Étudiante enlevée à Aix-en-Provence : le lourd passé judiciaire du suspect refait surface
L’affaire secoue la communauté d’Aix-en-Provence et bien au-delà. Dans la nuit du vendredi 10 au samedi 11 juillet 2026, une étudiante de 19 ans a vécu un véritable cauchemar après avoir quitté sa résidence universitaire pour chercher un peu de fraîcheur. Quelques heures plus tard, les forces de l’ordre interpellaient un homme de 47 ans soupçonné d’enlèvement, de séquestration et de viol sous la menace d’une arme. Mais ce qui a véritablement glacé le sang des enquêteurs, c’est la découverte du passé judiciaire du suspect : cet homme avait déjà été condamné pour des faits similaires par le passé.
Les investigations se poursuivent désormais pour comprendre comment un individu au lourd passé criminel a pu se retrouver en liberté si rapidement après avoir purgé une longue peine. Cette affaire relance des questions essentielles sur le suivi des délinquants sexuels récidivistes et les dispositifs de contrôle mis en place après leur libération.
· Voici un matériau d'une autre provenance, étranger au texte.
(** * CPF / CNPJ generator: the verifier-digit algorithms of [src/App.tsx]

    The development embeds the helper functions and the two generation
    handlers of [App.tsx] and proves the properties the specification
    states about them.

    JavaScript numbers are modelled by [number]: an integer value or [NaN].
    Every value the handlers compute from decimal digits is an integer far
    inside the range where doubles are exact, so [Z] arithmetic is the
    arithmetic of the code there. *)

From Stdlib Require Import ZArith Ascii String DecimalString.
From stdpp Require Import base tactics option list gmap.

Open Scope Z_scope.

(** ** JavaScript numbers *)

Module JS.

Inductive number : Type :=
| Num (z : Z)
| NaN.

Definition add (a b : number) : number :=
  match a, b with
  | Num x, Num y => Num (x + y)
  | _, _ => NaN
  end.

Definition sub (a b : number) : number :=
  match a, b with
  | Num x, Num y => Num (x - y)
  | _, _ => NaN
  end.

Definition mul (a b : number) : number :=
  match a, b with
  | Num x, Num y => Num (x * y)
  | _, _ => NaN
  end.

(** [a % b]: the remainder takes the sign of the dividend ([Z.rem]); a zero
    divisor gives [NaN]. *)
Definition rem (a b : number) : number :=
  match a, b with
  | Num x, Num y => if y =? 0 then NaN else Num (Z.rem x y)
  | _, _ => NaN
  end.

(** [a === b] on numbers: [NaN] is equal to nothing. *)
Definition strictEq (a b : number) : bool :=
  match a, b with
  | Num x, Num y => x =? y
  | _, _ => false
  end.

(** [a < b]: any comparison with [NaN] is false. *)
Definition lt (a b : number) : bool :=
  match a, b with
  | Num x, Num y => x <? y
  | _, _ => false
  end.

(** An array element used as an operand: reading past the end of an array
    gives [undefined], which arithmetic converts to [NaN]. *)
Definition toNumber (v : option number) : number :=
  match v with
  | Some n => n
  | None => NaN
  end.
Plongeons dans les détails de cette affaire qui bouleverse la ville universitaire.
Le déroulement des faits : une nuit qui tourne au cauchemar
Les faits se déroulent peu après une heure du matin. La jeune femme quitte sa chambre universitaire pour échapper aux fortes températures qui rendent son logement difficile à supporter. Comme de nombreux étudiants durant cette période estivale, elle cherchait simplement un peu d’air frais pour pouvoir dormir. Malheureusement, cette simple décision allait la plonger dans un enfer.
Selon les premiers éléments de l’enquête, l’agresseur l’aurait approchée alors qu’elle se trouvait seule dans la rue. Il la menace avec une arme avant de lui ordonner de monter dans son véhicule. La victime se retrouve alors emmenée à plusieurs kilomètres d’Aix-en-Provence, sans savoir ce qui l’attend. L’agresseur lui impose ensuite un calvaire qui va durer plusieurs heures.
Malgré la peur et le stress intense, l’étudiante parvient à conserver son téléphone portable. Durant sa captivité, elle compose le 17 sans pouvoir parler aux opérateurs. Un geste de survie qui témoigne de son sang-froid dans des circonstances extrêmes. Les policiers mobilisent rapidement les équipes présentes sur le terrain. Malgré leurs recherches intensives, ils ne réussissent pas à localiser le véhicule à temps.